As both sides look likely to discuss ways to increase trade, it remains unclear whether Merkel will also use the opportunity to press Berdymukhammedov to improve Turkmenistan's poor human rights record despite demands for a tougher stance toward the gas-rich Central Asian republic.
Merkel and Berdymukhammedov last met in Berlin in 2008 during the Turkmen leader's swing through Germany and Austria. More recently, they talked in Astana, Kazakhstan, during a meeting of the Organization for Security and Cooperation in Europe (OSCE) in 2010.
Announcing Berdymukhammedov's visit on August 26, the German Foreign Ministry gave no details of the agenda.

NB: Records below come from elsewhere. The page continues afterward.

(** The arguments of the call in [s0]. *)
Record arguments rd wr s0 : Prop := Arguments_ {
  ag_read : argument s0 1 rd;
  ag_write : argument s0 2 wr;
  ag_entries : entries rd + entries wr ≤ INT_MAX;
}.

Lemma between_argument s0 s i o : between s0 s → argument s0 i o → argument s i o.
Proof.
  intros [_ Hst Hu _ _ _]. apply (argument_same s0 s []); [by rewrite app_nil_r|done].
Qed.

(** Something is ready. *)
Lemma turn_ready rd wr x s0 s s1 rids wids :
  between s0 s → passes (outcome rd wr rids wids) s s1 →
  reported false rd rids s s1 → reported true wr wids s s1 →
  (length rids + length wids ≠ 0)%nat →
  select_post rd wr x s0 (if given wr then 2 else 1) s1.
Proof.
  intros [_ Hst _ Hl _ _] [Hk _ (ts & Hst1 & Hts)] Hrd Hwr Hne. split; [apply Hk|].
  exists (LTable <$> ts). split_and!.
  - by rewrite Hst1, Hst.
  - rewrite length_fmap, (Forall2_length _ _ _ Hts). unfold outcome.
    destruct rd, wr; simpl in *; subst; simpl in *; done.
  - apply (SelectedReady _ _ _ _ _ _ rids wids); [|done|..].
    + intros [-> ->]%app_eq_nil. by apply Hne.
    + by eapply reported_later; [exact Hl|reflexivity|].
    + by eapply reported_later; [exact Hl|reflexivity|].
Qed.

(** The time is up. *)
Lemma turn_timeout rd wr x s0 s l :
  between s0 s → timeout x → dleb (of_Z 0) x = true →
  reported false rd [] s0 s → reported true wr [] s0 s →
  time_is_up x (host_hrtime (lc_clock s0)) (host_hrtime (lc_clock s)) = true →
  lua_stack l = stack s ++ [LBoolean false] →
  select_post rd wr x s0 1 (s <| lc_clock ::= Datatypes.S |> <| lc_lua := l |>).
Proof.
  intros [Hq Hst _ _ _ Hck] Hx Hpos Hrd Hwr Hup Hls. split; [done|].
  exists [LBoolean false]. split_and!; [by rewrite <- Hst|done|].
  pose proof (proj2 (timeout_sign x Hx) Hpos) as Hd.
  destruct (hrtime_between (lc_clock s0) (lc_clock s)) as [Hs Hn]; [lia|].
  apply (SelectedTimeout _ _ _ _ _ (lc_clock s)).
  - by eapply (reported_later _ _ _ s0 s0 s); [|apply later_same|].
  - by eapply (reported_later _ _ _ s0 s0 s); [|apply later_same|].
  - apply Hd.
  - done.
  - by apply time_is_up_before.
Qed.

Definition turn_post rd wr x s0 s (o : option Z) s' : Prop :=
  match o with
  | Some n => select_post rd wr x s0 n s'
  | None => between s0 s' ∧ (lc_clock s < lc_clock s')%nat ∧ ¬ overdue x s0 (lc_clock s) ∧
      reported false rd [] s0 s' ∧ reported true wr [] s0 s'
  end.

(** Nothing that was ready has been found, whatever happens next. *)
Lemma reported_still s s' s0 writing o : reported writing o [] s0 s → reported writing o [] s0 s'.
Proof.
  destruct o as [vs|]; [|done]. intros [_ Ha]. split; [by intros id ?%elem_of_nil|exact Ha].
Qed.

(** The turn after nothing was found ready. *)
Lemma turn_rest rd wr x s0 s (sockets : Z) revision :
  timeout x → room 5 s0 → between s0 s → reported false rd [] s0 s → reported true wr [] s0 s →
  let start := host_hrtime (lc_clock s0) in
  rwp (if (sockets =? 0) && dltb x (of_Z 0)
    then luaL_error "no open sockets to check and no timeout set"
    else
      now ← (if dleb (of_Z 0) x then uv_hrtime else mret start);
      if dleb (of_Z 0) x && time_is_up x start now then
        push (λ l, Some (lua_pushboolean false l)) ;; mret (Some 1)
      else
        select_wait x start revision ;;
        mret None)
    (turn_post rd wr x s0 s) (λ _, quiet) s.
Proof.
  intros Hx Hroom Hb Hrd Hwr start. l_step; [l_step; apply Hb|]. clear H.
  assert (room 1 s) as Hroom' by (unfold room in *; rewrite (bt_stack _ _ Hb), (bt_limit _ _ Hb); lia).
  destruct (timeout_sign x Hx) as [_ Hd]. destruct (dleb (of_Z 0) x) eqn:Hpos; cbn [andb]; l_step.
  - set (s1 := s <| lc_clock ::= Datatypes.S |>).
    assert (between s0 s1) as Hb1 by (destruct Hb; split; simpl; try done; lia).
    apply (rwp_mono _ (λ now s', s' = s1 ∧ now = host_hrtime (lc_clock s)) _ (λ _, quiet)); [done| |done].
    intros now s' [-> ->]. l_step.
    + l_step. apply rwp_push; [done| |intros; apply Hb1]. intros l [= <-]. l_step.
      by eapply turn_timeout; [..|apply lua_pushboolean_spec].
    + l_step. eapply rwp_mono; [by apply select_wait_ok| |done]. intros [] s' [Hb' Hck]. l_step.
      split_and!; [done|simpl in *; lia| |by apply (reported_still s)..]. intros [_ Hover].
      destruct (hrtime_between (lc_clock s0) (lc_clock s)) as [Hs Hn]; [apply Nat.lt_le_incl, Hb|].
      rewrite (time_is_up_after x) in H; [done|by apply Hd|done..].
  - l_step. l_step. eapply rwp_mono; [by apply select_wait_ok| |done]. intros [] s' [Hb' Hck]. l_step.
    split_and!; [done|done| |by apply (reported_still s)..]. intros [Hnonneg _]. rewrite Z_dleb in Hpos by (done || apply Hx).
    change (whole 0) with 0 in Hpos. lia.
Qed.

But a German official speaking on condition of anonymity to RFE/RL's Turkmen Service said the meeting was at Merkel's invitation and they would discuss economic and political cooperation.

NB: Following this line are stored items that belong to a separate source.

(* ===== verification/AtomicCompat.v ===== *)
(** * The atomic names of Skynet (src/src/compat/skynet/atomic.h)

    The macros choose, by the type of the object, the operations of [int32_t],
    [unsigned long] or [uintptr_t], always with the strongest order; the four
    compare-and-swap functions drop the value that was found.  What they do is
    proved against the interface of [Atomic], so it holds on every platform. *)
From S2P Require Import Prelude Atomic AtomicMsvc AtomicNative.

(** The association of [_Generic]: [ATOM_INT], [ATOM_ULONG], and [ATOM_POINTER] and
    [ATOM_SIZET], which are [uintptr_t]. *)
Inductive atom_type := ATOM_INT | ATOM_ULONG | ATOM_UINTPTR.

Section atomics.
Context (w long_w : Z) (i32 ulong uintptr : atomic_ops).

Definition generic (t : atom_type) : atomic_ops :=
  match t with ATOM_INT => i32 | ATOM_ULONG => ulong | ATOM_UINTPTR => uintptr end.

Definition c_type (t : atom_type) : int_type :=
  match t with ATOM_INT => int32_t | ATOM_ULONG => uint_t long_w | ATOM_UINTPTR => uint_t w end.

Definition ATOM_INIT (t : atom_type) (value : Z) : M Z unit := op_init (op_cell (generic t)) value.

Definition ATOM_LOAD (t : atom_type) : M Z Z := op_load (op_cell (generic t)) SKYUV_MEMORY_SEQ_CST.

Definition ATOM_STORE (t : atom_type) (value : Z) : M Z unit :=
  op_store (op_cell (generic t)) value SKYUV_MEMORY_SEQ_CST.

Definition ATOM_FADD (t : atom_type) (value : Z) : M Z Z :=
  op_fetch_add (generic t) value SKYUV_MEMORY_SEQ_CST.

Definition ATOM_FSUB (t : atom_type) (value : Z) : M Z Z :=
  op_fetch_sub (generic t) value SKYUV_MEMORY_SEQ_CST.

Definition ATOM_FAND (t : atom_type) (value : Z) : M Z Z :=
  op_fetch_and (generic t) value SKYUV_MEMORY_SEQ_CST.

Definition ATOM_FINC (t : atom_type) : M Z Z := ATOM_FADD t 1.
Definition ATOM_FDEC (t : atom_type) : M Z Z := ATOM_FSUB t 1.

Definition skyuv_compat_atomic_cas_i32 (expected desired : Z) : M Z bool :=
  r ← op_compare_exchange (op_cell i32) expected desired SKYUV_MEMORY_SEQ_CST SKYUV_MEMORY_SEQ_CST;
  mret r.1.

Definition skyuv_compat_atomic_cas_ulong (expected desired : Z) : M Z bool :=
  r ← op_compare_exchange (op_cell ulong) expected desired SKYUV_MEMORY_SEQ_CST SKYUV_MEMORY_SEQ_CST;
  mret r.1.

Definition skyuv_compat_atomic_cas_size (expected desired : Z) : M Z bool :=
  r ← skyuv_atomic_size_compare_exchange w uintptr expected desired
        SKYUV_MEMORY_SEQ_CST SKYUV_MEMORY_SEQ_CST;
  mret r.1.

Definition skyuv_compat_atomic_cas_uintptr (expected desired : Z) : M Z bool :=
  r ← op_compare_exchange (op_cell uintptr) expected desired SKYUV_MEMORY_SEQ_CST SKYUV_MEMORY_SEQ_CST;
  mret r.1.

(** The macros [ATOM_CAS], [ATOM_CAS_ULONG], [ATOM_CAS_SIZET], [ATOM_CAS_POINTER]. *)
Inductive cas_name := ATOM_CAS | ATOM_CAS_ULONG | ATOM_CAS_SIZET | ATOM_CAS_POINTER.

Definition cas (c : cas_name) : Z → Z → M Z bool :=
  match c with
  | ATOM_CAS => skyuv_compat_atomic_cas_i32
  | ATOM_CAS_ULONG => skyuv_compat_atomic_cas_ulong
  | ATOM_CAS_SIZET => skyuv_compat_atomic_cas_size
  | ATOM_CAS_POINTER => skyuv_compat_atomic_cas_uintptr
  end.

Definition cas_type (c : cas_name) : atom_type :=
  match c with ATOM_CAS => ATOM_INT | ATOM_CAS_ULONG => ATOM_ULONG | _ => ATOM_UINTPTR end.

(** A name with its arguments. *)
Inductive atom_call :=
| AtomInit (v : Z) | AtomLoad | AtomStore (v : Z) | AtomFadd (v : Z) | AtomFsub (v : Z) | AtomFand (v : Z)
| AtomFinc | AtomFdec | AtomCas (c : cas_name) (expected desired : Z).

Definition atom_perform (t : atom_type) (c : atom_call) : M Z answer :=
  match c with
  | AtomInit v => ATOM_INIT t v ;; mret NoAnswer
  | AtomLoad => z ← ATOM_LOAD t; mret (Value z)
  | AtomStore v => ATOM_STORE t v ;; mret NoAnswer
  | AtomFadd v => z ← ATOM_FADD t v; mret (Value z)
  | AtomFsub v => z ← ATOM_FSUB t v; mret (Value z)
  | AtomFand v => z ← ATOM_FAND t v; mret (Value z)
  | AtomFinc => z ← ATOM_FINC t; mret (Value z)
  | AtomFdec => z ← ATOM_FDEC t; mret (Value z)
  | AtomCas c e d => b ← cas c e d; mret (Value (if b : bool then 1 else 0))
  end.

(** What a plain variable of the type would do in one step. *)
Definition atom_meaning (ty : int_type) (c : atom_call) (old : Z) : answer * Z :=
  match c with
  | AtomInit v | AtomStore v => (NoAnswer, v)
  | AtomLoad => (Value old, old)
  | AtomFadd v => (Value old, conv ty (old + v))
  | AtomFsub v => (Value old, conv ty (old - v))
  | AtomFand v => (Value old, Z.land old v)
  | AtomFinc => (Value old, conv ty (old + 1))
  | AtomFdec => (Value old, conv ty (old - 1))
  | AtomCas _ e d => if old =? e then (Value 1, d) else (Value 0, old)
  end.

Definition atom_ok (t : atom_type) (c : atom_call) : Prop :=
  match c with
  | AtomInit v | AtomStore v | AtomFadd v | AtomFsub v | AtomFand v => in_type (c_type t) v
  | AtomCas c e d => cas_type c = t ∧ in_type (c_type t) e ∧ in_type (c_type t) d
  | _ => True
  end.

(** ** Correctness *)

Context (Hw : 1 < w) (Hlong : 1 < long_w).
Context (Li : AtomicLaws int32_t i32) (Ll : AtomicLaws (uint_t long_w) ulong) (Lu : AtomicLaws (uint_t w) uintptr).

Lemma generic_laws t : AtomicLaws (c_type t) (generic t).
Proof using Li Ll Lu. by destruct t. Qed.

Lemma one_in_type t : in_type (c_type t) 1.
Proof using Hlong Hw.
  unfold in_type, conv. destruct t; simpl; [done|..]; apply uwrap_small.
  - pose proof (Z.pow_gt_1 2 long_w). lia.
  - pose proof (Z.pow_gt_1 2 w). lia.
Qed.

Lemma cas_ok t c e d old :
  in_type (c_type t) old → cas_type c = t → in_type (c_type t) e → in_type (c_type t) d →
  atom_perform t (AtomCas c e d) (bits (c_type t) old) =
    Ret (atom_meaning (c_type t) (AtomCas c e d) old).1
        (bits (c_type t) (atom_meaning (c_type t) (AtomCas c e d) old).2) ∧
  in_type (c_type t) (atom_meaning (c_type t) (AtomCas c e d) old).2.
Proof using Hw Li Ll Lu.
  intros Hold Hc He Hd.
  set (call := Cell (CompareExchange e d SKYUV_MEMORY_SEQ_CST SKYUV_MEMORY_SEQ_CST)).
  assert (∀ ops, AtomicLaws (c_type t) ops →
    (r ← op_compare_exchange (op_cell ops) e d SKYUV_MEMORY_SEQ_CST SKYUV_MEMORY_SEQ_CST;
     mret (Value (if r.1 : bool then 1 else 0))) (bits (c_type t) old) =
    Ret (if old =? e then Value 1 else Value 0) (bits (c_type t) (if old =? e then d else old))) as Hone.
  { intros ops L. destruct (L call old Hold) as [H1 _]; [done|]. simpl in H1.
    apply bind_Ret_inv in H1 as (r & z & Hm & R). unfold mret, M_ret in R.
    unfold mbind, M_bind. rewrite Hm. destruct (old =? e); by injection R as -> _ ->. }
  split; [|simpl; by destruct (old =? e)].
  assert (∀ m : M Z (bool * Z), (b ← (r ← m; mret r.1); mret (Value (if b : bool then 1 else 0))) (bits (c_type t) old) =
    (r ← m; mret (Value (if r.1 : bool then 1 else 0))) (bits (c_type t) old)) as Hassoc.
  { intros m. unfold mbind, M_bind, mret, M_ret. by destruct (m _). }
  assert ((atom_meaning (c_type t) (AtomCas c e d) old) =
    (if old =? e then Value 1 else Value 0, if old =? e then d else old)) as -> by (simpl; by destruct (old =? e)).
  cbn [atom_perform fst snd]. destruct c; cbn [cas]; unfold skyuv_compat_atomic_cas_i32,
    skyuv_compat_atomic_cas_ulong, skyuv_compat_atomic_cas_size, skyuv_compat_atomic_cas_uintptr;
    rewrite Hassoc; simpl in Hc; subst t; [by apply Hone..| |by apply Hone].
  apply (Hone (skyuv_atomic_size w uintptr)). by apply skyuv_atomic_size_laws.
Qed.

(** Each name is one step on a variable of its type. *)
Lemma atom_refines t : refines (c_type t) (atom_ok t) (atom_perform t) (atom_meaning (c_type t)).
Proof using Hw Hlong Li Ll Lu.
  intros c old Hold Hok. pose proof (one_in_type t) as H1.
  destruct c as [v| |v|v|v|v| | |c e d]; [..|by apply cas_ok; destruct Hok as (? & ? & ?)];
    [set (call := Cell (Init v))|set (call := Cell (Load SKYUV_MEMORY_SEQ_CST))
    |set (call := Cell (Store v SKYUV_MEMORY_SEQ_CST))|set (call := FetchAdd v SKYUV_MEMORY_SEQ_CST)
    |set (call := FetchSub v SKYUV_MEMORY_SEQ_CST)|set (call := FetchAnd v SKYUV_MEMORY_SEQ_CST)
    |set (call := FetchAdd 1 SKYUV_MEMORY_SEQ_CST)|set (call := FetchSub 1 SKYUV_MEMORY_SEQ_CST)];
    by apply (generic_laws t call old Hold).
Qed.

End atomics.

(** The atomic names of Skynet mean the same on every platform: whatever
    sequence of them is applied to an object, with values of its type, the answers
    and the final value are those of a plain variable of the C type, each name one
    step; a compare-and-swap answers 1 exactly if it found what was expected, and
    then has stored the new value. *)
Theorem atom_names_refine w long_w i32 ulong uintptr t calls old
    (Hw : 1 < w) (Hlong : 1 < long_w) (Hi : platform_ops int32_t i32)
    (Hl : platform_ops (uint_t long_w) ulong) (Hu : platform_ops (uint_t w) uintptr)
    (Hold : in_type (c_type w long_w t) old) (Hcalls : Forall (atom_ok w long_w t) calls) :
  let ty := c_type w long_w t in
  perform_all (atom_perform w i32 ulong uintptr t) calls (bits ty old) =
    Ret (meaning_all (atom_meaning ty) calls old).1 (bits ty (meaning_all (atom_meaning ty) calls old).2).
Proof.
  apply (refines_all (c_type w long_w t) (atom_ok w long_w t)); [|done|done].
  apply atom_refines; [done|done|by apply platform_laws..].
Qed.

(** A counter that wraps around. *)
Lemma atom_names_refine_witness :
  perform_all (atom_perform 64 (native int32_t) (native (uint_t 64)) (native (uint_t 64)) ATOM_INT)
    [AtomFinc; AtomCas ATOM_CAS 5 6; AtomCas ATOM_CAS (-2147483648) 7; AtomLoad] 2147483647 =
  Ret [Value 2147483647; Value 0; Value 1; Value 7] 7.
Proof.
  refine (atom_names_refine 64 64 (native int32_t) (native (uint_t 64)) (native (uint_t 64)) ATOM_INT
    [AtomFinc; AtomCas ATOM_CAS 5 6; AtomCas ATOM_CAS (-2147483648) 7; AtomLoad] 2147483647 _ _ _ _ _ _ _);
    [lia|lia|by constructor..|reflexivity|].
  repeat constructor.
Defined.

Germany is Turkmenistan's principal foreign trading partner in the European Union, with bilateral trade worth $466 million in 2014, the most recent figure available. That is up from $448 million in 2013.
Much of the trade focuses on Germany exporting machinery and other industrial products to Turkmenistan -- Berlin's third-largest trade partner in the region after Kazakhstan and Uzbekistan.
At the same time, German companies have played a role in developing Turkmenistan's energy sector, including exploring for new natural-gas fields on the Caspian Sea shelf. They are reported to want access to Turkmenistan's onshore fields as well.
However, German business activity is complicated in Turkmenistan by reported difficulties in getting permits and nontransparent administrative procedures. Germany's DEA Deutsche Erdoel last year gave up its concession on the Caspian Sea shelf due to reported frustration over bureaucracy and corruption.
The German government official told RFE/RL confidentially that "human rights in Turkmenistan is always a priority but until the meeting takes place [on August 29], I cannot say in what form they will be discussed."
Secret Prisons
International rights group Human Rights Watch (HRW) has called on Berlin to challenge the Turkmen leader to end its secretive imprisonment of political opponents, free a prominent jailed journalist, and eliminate arbitrary bans on people leaving the country.
"This is one of those rare opportunities for a world leader to stand up for those in Turkmenistan who cannot engage their own government," said Hugh Williamson, Europe and Central Asia director at HRW in Berlin. "Chancellor Merkel should not miss this opportunity to speak directly and forcefully about the need to end repression in Turkmenistan."
The rights group says dozens of people, mostly arrested in the late 1990s and early 2000s, have simply disappeared into the Turkmen prison system, with no information of their whereabouts given to relatives. In addition to those secretively imprisoned, Ashgabat has used fabricated drug charges and other allegations to publicly jail many other dissidents, including RFE/RL Turkmen Service contributor Saparmamed Nepeskuliev in 2015.
Thirteen media and human rights organizations sent a joint letter to the Berdymukhammedov in July this year calling for the release of Nepeskuliev, who has been kept incommunicado since his detention.
The Turkmen government also blacklists many individuals, including students hoping to study abroad and activists, from leaving the country -- a practice rights groups call political intimidation.
"During the communist era, many people in East Germany were similarly banned from leaving the country, as in Turkmenistan [today], so this practice should resonate with Chancellor Merkel, who is from the east [of Germany]," Williamson said. "People inside and outside Turkmenistan are counting on her to tell Berdymukhammedov that this practice should end."
Berdymukhammedov removed some of the most egregious aspects of the cult of personality cultivated by his predecessor, the late dictator Saparmurat Niyazov, after the latter's death in late 2006. But he has never dismantled the autocratic system he inherited and has arguably expanded presidential powers in the past decade and continues to ruthlessly stamp out any public expressions of dissent.